_YOUR OBJECTIVE_:
Reproduce exactly, from the data that follows, the line with "Record Continuum := MkContinuum", the line with "let hash := crc32", and every line that lies between them.

★ ★ ★ ★

(* ===== verification/Ketama.v ===== *)
(** * Consistent hashing ring

    The crate [src/pingora-ketama]: buckets (an address and a weight), the ring
    of hash points built from them ([Continuum]), and the look-up of the point
    that serves a key, both in the default layout ([V1]) and in the packed one
    of the feature [v2].

    [crc32] is the checksum of [crc32fast], a parameter.  The ring is sorted by
    [sort_unstable] (and by [i_key_sort] for [V2]), which promise a sorted
    permutation and nothing about the order of equal points: [RingSort]. *)

From stdpp Require Import base list numbers strings sorting.
From Stdlib Require Import ZArith Lia.
From S2P Require Import Prelude.
Local Open Scope Z_scope.

(** ** Socket addresses and their text *)

Inductive IpAddr :=
| IpV4 (a b c d : Z)                 (** octets *)
| IpV6 (segments : list Z).          (** eight 16-bit segments *)

Inductive SocketAddr :=
| SaV4 (ip : IpAddr) (port : Z)
| SaV6 (ip : IpAddr) (port flowinfo scope_id : Z).

#[export] Instance IpAddr_eq_dec : EqDecision IpAddr.
Proof. solve_decision. Defined.
#[export] Instance SocketAddr_eq_dec : EqDecision SocketAddr.
Proof. solve_decision. Defined.

Definition sa_ip (a : SocketAddr) : IpAddr :=
  match a with SaV4 ip _ => ip | SaV6 ip _ _ _ => ip end.
Definition sa_port (a : SocketAddr) : Z :=
  match a with SaV4 _ p => p | SaV6 _ p _ _ => p end.

(** [{}] and [{:x}] of an unsigned integer below [2^64]. *)
Fixpoint digits_go (fuel : nat) (radix n : Z) : list Z :=
  match fuel with
  | O => []
  | S fuel => if n <? radix then [n] else digits_go fuel radix (n / radix) ++ [n mod radix]
  end.
Definition lower_digit (d : Z) : byte :=
  nth (Z.to_nat d)
    [Byte.x30; Byte.x31; Byte.x32; Byte.x33; Byte.x34; Byte.x35; Byte.x36; Byte.x37;
     Byte.x38; Byte.x39; Byte.x61; Byte.x62; Byte.x63; Byte.x64; Byte.x65; Byte.x66] Byte.x30.
Definition decimal (n : Z) : list byte := map lower_digit (digits_go 20 10 n).
Definition lower_hex (n : Z) : list byte := map lower_digit (digits_go 16 16 n).

(** Text of an [Ipv6Addr]: the first of the longest runs of zero segments, when
    longer than one, is written as a double colon. *)
Definition join_colon (l : list Z) : list byte :=
  match map lower_hex l with
  | [] => []
  | first :: tail => first ++ concat (map (fun s => bytes_of ":" ++ s) tail)
  end.

Fixpoint longest_zeros (i : nat) (segments : list Z) (current longest : nat * nat) : nat * nat :=
  match segments with
  | [] => longest
  | s :: rest =>
      if s =? 0 then
        let current := ((if (current.2 =? 0)%nat then i else current.1), S current.2) in
        longest_zeros (S i) rest current
          (if (longest.2 <? current.2)%nat then current else longest)
      else longest_zeros (S i) rest (0%nat, 0%nat) longest
  end.

Definition display_v4 (a b c d : Z) : list byte :=
  decimal a ++ bytes_of "." ++ decimal b ++ bytes_of "." ++ decimal c ++ bytes_of "." ++ decimal d.

Definition display_ip (ip : IpAddr) : list byte :=
  match ip with
  | IpV4 a b c d => display_v4 a b c d
  | IpV6 [0; 0; 0; 0; 0; 65535; hi; lo] =>
      bytes_of "::ffff:" ++ display_v4 (hi / 256) (hi mod 256) (lo / 256) (lo mod 256)
  | IpV6 segments =>
      let '(start, len) := longest_zeros 0 segments (0%nat, 0%nat) (0%nat, 0%nat) in
      if (1 <? len)%nat
      then join_colon (take start segments) ++ bytes_of "::"
             ++ join_colon (drop (start + len) segments)
      else join_colon segments
  end.

(** ** Buckets and points *)

Definition DEFAULT_POINT_MULTIPLE : Z := 160.
Definition u32_mod : Z := 2 ^ 32.
Definition u16_mod : Z := 2 ^ 16.

Record Bucket := MkBucket { node : SocketAddr; weight : Z }.

#[export] Instance Bucket_eq_dec : EqDecision Bucket.
Proof. solve_decision. Defined.

(** [Bucket::new] panics on a weight of zero. *)
Definition bucket_new (n : SocketAddr) (w : Z) : option Bucket :=
  if w =? 0 then None else Some (MkBucket n w).

Record PointV1 := MkPointV1 { p1_node : Z; p1_hash : Z }.

Definition byte_of (z : Z) : byte :=
  default Byte.x00 (Byte.of_N (Z.to_N (z mod 256))).

(** [to_le_bytes]; the targets are little-endian, so [to_ne_bytes] too. *)
Fixpoint le_bytes (n : nat) (z : Z) : list byte :=
  match n with
  | O => []
  | S n => byte_of z :: le_bytes n (z / 256)
  end.
Fixpoint of_le_bytes (l : list byte) : Z :=
  match l with
  | [] => 0
  | b :: l => byte_val b + 256 * of_le_bytes l
  end.

(** Six bytes: the hash in the first four, the node in the last two. *)
Definition PointV2 : Type := list byte.
Definition p2_new (n h : Z) : PointV2 := le_bytes 4 h ++ le_bytes 2 n.
Definition p2_hash (p : PointV2) : Z := of_le_bytes (take 4 p).
Definition p2_node (p : PointV2) : Z := of_le_bytes (take 2 (drop 4 p)).

Inductive Version := V1 | V2 (multiple : Z).

Definition point_multiple (v : Version) : Z :=
  match v with V1 => DEFAULT_POINT_MULTIPLE | V2 m => m end.

(** A ring under construction, and the finished one. *)
Inductive RingBuilder := BuilderV1 (ring : list PointV1) | BuilderV2 (ring : list PointV2).
Inductive VersionedRing := RingV1 (ring : list PointV1) | RingV2 (ring : list PointV2).

Definition builder_new (v : Version) : RingBuilder :=
  match v with V1 => BuilderV1 [] | V2 _ => BuilderV2 [] end.

Definition push (b : RingBuilder) (n h : Z) : RingBuilder :=
  match b with
  | BuilderV1 ring => BuilderV1 (ring ++ [MkPointV1 n h])
  | BuilderV2 ring => BuilderV2 (ring ++ [p2_new n h])
  end.

(** [Vec::dedup_by]: of a run of consecutive elements that are the same, the
    first stays. *)
Fixpoint dedup_after {A} (same : A -> A -> bool) (b : A) (l : list A) : list A :=
  match l with
  | [] => []
  | a :: l => if same a b then dedup_after same b l else a :: dedup_after same a l
  end.
Definition dedup_by {A} (same : A -> A -> bool) (l : list A) : list A :=
  match l with [] => [] | a :: l => a :: dedup_after same a l end.

(** What the sorting routines promise: a permutation in the order of the key. *)
Class RingSort := {
  sort_by : forall {A : Type}, (A -> Z) -> list A -> list A;
  sort_by_perm : forall A (key : A -> Z) l, sort_by key l ≡ₚ l;
  sort_by_sorted : forall A (key : A -> Z) l, StronglySorted (fun a b => key a <= key b) (sort_by key l)
}.

(** [i_key_sort] breaks ties by the address; only the order by hash matters to
    the ring, in which one point per hash stays. *)
Definition sort `{RingSort} (b : RingBuilder) : RingBuilder :=
  match b with
  | BuilderV1 ring =>
      BuilderV1 (dedup_by (fun a b => p1_hash a =? p1_hash b) (sort_by p1_hash ring))
  | BuilderV2 ring =>
      BuilderV2 (dedup_by (fun a b => bool_decide (take 4 a = take 4 b)) (sort_by p2_hash ring))
  end.

Definition ring_from (b : RingBuilder) : VersionedRing :=
  match b with BuilderV1 ring => RingV1 ring | BuilderV2 ring => RingV2 ring end.

(** ** Binary search

    [slice::binary_search_by] of the standard library; [cmp i] is the order of
    the [i]-th element relative to the one sought. *)
Fixpoint bs_loop (fuel : nat) (cmp : nat -> comparison) (base size : nat) : nat :=
  match fuel with
  | O => base
  | S fuel =>
      if (1 <? size)%nat then
        let half := (size / 2)%nat in
        let mid := (base + half)%nat in
        let base := match cmp mid with Gt => base | _ => mid end in
        bs_loop fuel cmp base (size - half)
      else base
  end.

Definition binary_search_by (len : nat) (cmp : nat -> comparison) : nat + nat :=
  if (len =? 0)%nat then inr 0%nat
  else
    let base := bs_loop len cmp 0 len in
    match cmp base with
    | Eq => inl base
    | Lt => inr (S base)
    | Gt => inr base
    end.

(** The order of the [i]-th point's hash and [hash]; only indices below the
    length are asked for. *)
Definition cmp_at (hashes : list Z) (hash : Z) (i : nat) : comparison :=
  Z.compare (hashes !!! i) hash.

Definition ring_hashes (r : VersionedRing) : list Z :=
  match r with RingV1 ring => map p1_hash ring | RingV2 ring => map p2_hash ring end.
Definition ring_nodes (r : VersionedRing) : list Z :=
  match r with RingV1 ring => map p1_node ring | RingV2 ring => map p2_node ring end.

Definition ring_len (r : VersionedRing) : nat :=
  match r with RingV1 ring => length ring | RingV2 ring => length ring end.

Definition ring_node_idx (r : VersionedRing) (hash : Z) : nat :=
  match binary_search_by (ring_len r) (cmp_at (ring_hashes r) hash) with
  | inl i => i
  | inr i => if (i =? ring_len r)%nat then 0%nat else i
  end.

Definition ring_get (r : VersionedRing) (index : nat) : option Z :=
  match r with
  | RingV1 ring => p1_node <$> ring !! index
  | RingV2 ring => p2_node <$> ring !! index
  end.

(** ** Continuum *)

Record Continuum := MkContinuum { ring : VersionedRing; addrs : list SocketAddr }.

Section continuum.
Context `{RingSort} (crc32 : list byte -> Z).

(** The text hashed for a bucket: host, a zero byte, port. *)
Definition hash_bytes (b : Bucket) : list byte :=
  display_ip (sa_ip (node b)) ++ [Byte.x00] ++ decimal (sa_port (node b)).

(** The points of one bucket, each hashed with the previous hash appended. *)
Fixpoint push_points (builder : RingBuilder) (input : list byte) (n : Z) (count : nat)
    (prev_hash : Z) : RingBuilder :=
  match count with
  | O => builder
  | S count =>
      let hash := crc32 (input ++ le_bytes 4 prev_hash) in
      push_points (push builder n hash) input n count hash
  end.

Definition num_points (v : Version) (b : Bucket) : Z := (weight b * point_multiple v) mod u32_mod.

(** The loop over the buckets; [node as u16] wraps. *)
Fixpoint push_buckets (v : Version) (builder : RingBuilder) (addrs : list SocketAddr)
    (buckets : list Bucket) : RingBuilder * list SocketAddr :=
  match buckets with
  | [] => (builder, addrs)
  | b :: buckets =>
      let addrs' := addrs ++ [node b] in
      let n := (zlen addrs' - 1) mod u16_mod in
      push_buckets v
        (push_points builder (hash_bytes b) n (Z.to_nat (num_points v b)) 0) addrs' buckets
  end.

Definition new_with_version (buckets : list Bucket) (v : Version) : Continuum :=
  match buckets with
  | [] => MkContinuum (RingV1 []) []
  | _ =>
      let '(builder, addrs) := push_buckets v (builder_new v) [] buckets in
      MkContinuum (ring_from (sort builder)) addrs
  end.

Definition continuum_new (buckets : list Bucket) : Continuum := new_with_version buckets V1.

Definition node_idx (c : Continuum) (input : list byte) : nat :=
  ring_node_idx (ring c) (crc32 input).

(** [self.addrs[n]] with a bad [n] panics: the outer option. *)
Definition addr_at (c : Continuum) (point : option Z) : option (option SocketAddr) :=
  match point with
  | None => Some None
  | Some n =>
      match addrs c !! Z.to_nat n with
      | Some a => Some (Some a)
      | None => None
      end
  end.

Definition continuum_node (c : Continuum) (hash_key : list byte) : option (option SocketAddr) :=
  addr_at c (ring_get (ring c) (node_idx c hash_key)).

Definition get_addr (c : Continuum) (idx : nat) : option (option SocketAddr * nat) :=
  let point := ring_get (ring c) idx in
  let idx' := match point with
              | Some _ => ((idx + 1) mod ring_len (ring c))%nat
              | None => idx
              end in
  match addr_at c point with
  | Some a => Some (a, idx')
  | None => None
  end.

(** An iterator is its index; [next] advances it. *)
Definition node_iter (c : Continuum) (hash_key : list byte) : nat := node_idx c hash_key.
Definition iter_next (c : Continuum) (it : nat) : option (option SocketAddr * nat) := get_addr c it.

Fixpoint iter_take (n : nat) (c : Continuum) (it : nat) : option (list (option SocketAddr)) :=
  match n with
  | O => Some []
  | S n =>
      match iter_next c it with
      | Some (a, it') =>
          match iter_take n c it' with
          | Some l => Some (a :: l)
          | None => None
          end
      | None => None
      end
  end.

End continuum.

★ ★ ★ ★

_SOLVED EXERCISE_:
Record Continuum := MkContinuum { ring : VersionedRing; addrs : list SocketAddr }.

Section continuum.
Context `{RingSort} (crc32 : list byte -> Z).

(** The text hashed for a bucket: host, a zero byte, port. *)
Definition hash_bytes (b : Bucket) : list byte :=
  display_ip (sa_ip (node b)) ++ [Byte.x00] ++ decimal (sa_port (node b)).

(** The points of one bucket, each hashed with the previous hash appended. *)
Fixpoint push_points (builder : RingBuilder) (input : list byte) (n : Z) (count : nat)
    (prev_hash : Z) : RingBuilder :=
  match count with
  | O => builder
  | S count =>
      let hash := crc32 (input ++ le_bytes 4 prev_hash) in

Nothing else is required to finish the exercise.